Keith E Richards  OAM

 

 

Comments

  1. Thanks for the memory Keith. I share a similar story, except my sash was yellow and my first season ticket – aged 10 – was in 1950. Those autographs were gold nuggets, weren’t they? We used to climb the fence and kick a rolled up newspaper bound by twine during the break between the end of the curtin raiser and the main game, I wish I’d thought of those bottles. We might have had a real pigskin.

  2. Good memories Keith, thanks for sharing.

    My dad is a life-long Bombers fan and was 12 when he saw John Coleman make his debut for the Bombers in 1949. From that day on he was a massive Coleman fan. My dad thought Coleman was the second coming of Christ and believes it was no coincidence his initials were JC.

    The entrepreneurial ruse of his youth (to pay for his ticket into Windy Hill) was to buy pencils, cut them in two and sell them at 100% mark up, outside the Moonee Valley racecourse.
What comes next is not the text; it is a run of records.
(* ===== verification/HashStoreTheorems.v ===== *)
(** The operations of the hash store refine those of a finite map. *)
From S2P Require Import Prelude Words Outcome Layout Hash HashStore HashStoreRefine.

(** More fuel does not change a result. *)
Lemma find_loop_mono fuel fuel' f h a r :
  (fuel <= fuel')%nat -> find_loop fuel f h a = Ok r -> find_loop fuel' f h a = Ok r.
Proof.
  revert fuel' a. induction fuel as [|fuel IH]; intros fuel' a Hf H; [done|].
  destruct fuel' as [|fuel']; [lia|]. simpl in *. destruct (a =? 0); [done|].
  destruct (h !! a) as [n|]; [|done]. cbn [mbind outcome_bind deref] in *.
  destruct (find_slot f (data_items n)); [done|]. apply IH; [lia|done].
Qed.

Lemma find_loop_S fuel f h a :
  find_loop (S fuel) f h a =
    if a =? 0 then Ok None
    else n ← deref (h !! a);
         match find_slot f (data_items n) with
         | Some i => Ok (Some (a, i))
         | None => find_loop fuel f h (next n)
         end.
Proof. done. Qed.

(** An item to store under [key]. *)
Definition valid_item (key : Z) (i : DataItem) : Prop := di_key i = key /\ di_valid i = 1.

Lemma set_valid_id key i : valid_item key i -> set_valid 1 i = i.
Proof. intros [_ H]. destruct i; simpl in *. by subst. Qed.

(** There is room for one more node in the reserved space. *)
Definition has_room (param : MemStoreReserveParam) : Prop :=
  mem_store_reserve param + mem_store_reserve_offset param <= mem_store_end param.

(** What a step does to the reserved space: at most one node more. *)
Definition reserve_step (param param' : MemStoreReserveParam) : Prop :=
  mem_store_reserve param' = mem_store_reserve param /\ mem_store_end param' = mem_store_end param /\
  mem_store_reserve_offset param <= mem_store_reserve_offset param' <= mem_store_reserve_offset param + HashNodeSize.

Lemma reserve_step_refl param : reserve_step param param.
Proof. unfold reserve_step. rewrite HashNodeSize_15848. lia. Qed.

Section Operations.
Context (st : HashStore) (param : MemStoreReserveParam) (h : heap) (L : list (list Z)).
Context (m : gmap Z DataItem) (Hinv : store_inv st param h L m).
Context (key : Z) (Hkey : is_key key).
    He said the one Essendon player he’s seen since the Coleman era that he feels had the presence of JC was James Hird.

  3. Colin Ritchie says

    A Rolling Stone gathers no moss, and neither does a dedicated Bomber!

  4. Laurie Laffan says

    Grand Uncle Bill Murphy , the Moonee Ponds ice and wood merchant and fanatic Essendon supporter,and my Dad Gerard took me to Windy Hill to watch John Coleman play. I cannot pinpoint the date, but I would have been about 6.We were positioned on the fence behind the goals at the western end. J.C.dislocated his knee and was carried off. Bill was mortified. Walking home to no 2 Margaret St, which is now the clinic next to the city bound railway station at Moonee Ponds,we stopped at a pub where I was positioned behind the door,told not to move and given a large glass of raspberry and lemonade.Amazing what sticks in the memory.My St Monica’s schoolmate Pete Sheean and I also collected bottles at Windy Hill. 1/2penny each in the early 1950’s.Pete’s family were very keen Fitzroy supporters and after we moved to Glenroy, I must admit I changed my allegiance to Fitzroy as they used to take me to the footy. However I still have a soft spot for the Bombers, and reckon James Hird was one of the very best players I have ever seen. I watched him play through the juniors with my son Luke at Ainslie and you could see what was ahead for him. I sincerely hope life treats him better in the future.